*Task brief*.
Read through the entries below and copy each line where "disk" turns up.

[Stored data entries]
Section ops.
Context `{HN : HttpNet} `{UR : ReqwestUrl} `{TS : TeeSocket}.
Context `{JQ : ToJson AttestationRequest.t} `{JR : FromJson AttestationResponse.t}.
Context `{SS : Serde SnapshotRequest.t}.

Definition new (config : Config.t) (recovery : option FailedBatchRecovery.t)
    (attestation : option AttestationClient.t) : result SendError t :=
  let? _ := map_err Http client_build in Ok (mk config recovery attestation).

Definition send_snapshot_internal (s : t) (request : SnapshotRequest.t) (n : nat) : result SendError unit :=
  post_cbor (Config.sequencer_url (config s)) "snapshots" (ser request) n.

Definition send_with_retries (s : t) (request : SnapshotRequest.t) (env : Env.t) : result SendError unit :=
  snd (retry_with_backoff (Config.max_retries (config s))
         (fun attempt => send_snapshot_internal s request (Env.request_no env + attempt))).

Definition send_snapshot (s : t) (snapshot : Snapshot.t) (env : Env.t)
  : t * list SnapshotRequest.t * result unit unit :=
  let '(a, token) := obtain_token (attestation s) env in
  let s := with_attestation s a in
  match token with
  | Panic w => (s, [], Panic w)
  | Err u => (s, [], Err u)
  | Ok attestation_token =>
      let request := SnapshotRequest.mk (snapshot_data_from snapshot) (Env.uuid env) attestation_token in
      match send_with_retries s request env with
      | Ok _ => (s, [request], Ok tt)
      | Panic w => (s, [], Panic w)
      | Err _ =>
          (with_recovery s
             ((fun r => fst (FailedBatchRecovery.save_failed_snapshot r snapshot "Max retries exceeded"
                               (Env.unixepoch env) (Env.disk env 0))) <$> recovery s), [], Ok tt)
      end
  end.

Fixpoint main_loop (s : t) (events : list Event) : t * list SnapshotRequest.t * result unit bool :=
  match events with
  | [] => (s, [], Ok true)
  | Received snapshot env :: events' =>
      let '(s1, acked1, r) := send_snapshot s snapshot env in
      match r with
      | Ok _ => let '(s2, acked2, r2) := main_loop s1 events' in (s2, acked1 ++ acked2, r2)
      | Err u => (s1, acked1, Err u)
      | Panic w => (s1, acked1, Panic w)
      end
  | _ :: _ => (s, [], Ok false)
  end.

Fixpoint retry_rows (s : t) (failed : list (Z * Snapshot.t)) (i : nat) (envs : nat -> Env.t)
  : t * list SnapshotRequest.t * result unit unit :=
  match failed, recovery s with
  | (id, snapshot) :: rest, Some r =>
      let env := envs i in
      let '(a, token) := obtain_token (attestation s) env in
      let s := with_attestation s a in
      match token with
      | Panic w => (s, [], Panic w)
      | Err u => (s, [], Err u)
      | Ok attestation_token =>
          let request := SnapshotRequest.mk (snapshot_data_from snapshot) (Env.uuid env) attestation_token in
          match send_with_retries s request env with
          | Ok _ =>
              let r' := fst (FailedBatchRecovery.remove_snapshot r id (Env.disk env 0)) in
              let '(s', acked, res) := retry_rows (with_recovery s (Some r')) rest (S i) envs in
              (s', request :: acked, res)
          | Panic w => (s, [], Panic w)
          | Err e =>
              let r' := fst (FailedBatchRecovery.increment_snapshot_retry r id (SendError_to_string e)
                               (Env.disk env 0)) in
              retry_rows (with_recovery s (Some r')) rest (S i) envs
          end
      end
  | _, _ => (s, [], Ok tt)
  end.

Definition retry_failed_snapshots (s : t) (env : Env.t) (envs : nat -> Env.t)
  : t * list SnapshotRequest.t * result unit unit :=
  match recovery s with
  | None => (s, [], Ok tt)
  | Some r =>
      match FailedBatchRecovery.get_failed_snapshots r (Env.disk env 0) with
      | Ok failed => retry_rows s failed 0 envs
      | Err _ => (s, [], Ok tt)
      | Panic w => (s, [], Panic w)
      end
  end.

Definition run (s : t) (env : Env.t) (envs : nat -> Env.t) (events : list Event)
  : t * list SnapshotRequest.t * result unit bool :=
  let '(s1, acked1, r) := retry_failed_snapshots s env envs in
  match r with
  | Ok _ => let '(s2, acked2, r2) := main_loop s1 events in (s2, acked1 ++ acked2, r2)
  | Err u => (s1, acked1, Err u)
  | Panic w => (s1, acked1, Panic w)
  end.
End ops.
End SnapshotSender.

*Exercise answer*.
                               (Env.unixepoch env) (Env.disk env 0))) <$> recovery s), [], Ok tt)
              let r' := fst (FailedBatchRecovery.remove_snapshot r id (Env.disk env 0)) in
                               (Env.disk env 0)) in
      match FailedBatchRecovery.get_failed_snapshots r (Env.disk env 0) with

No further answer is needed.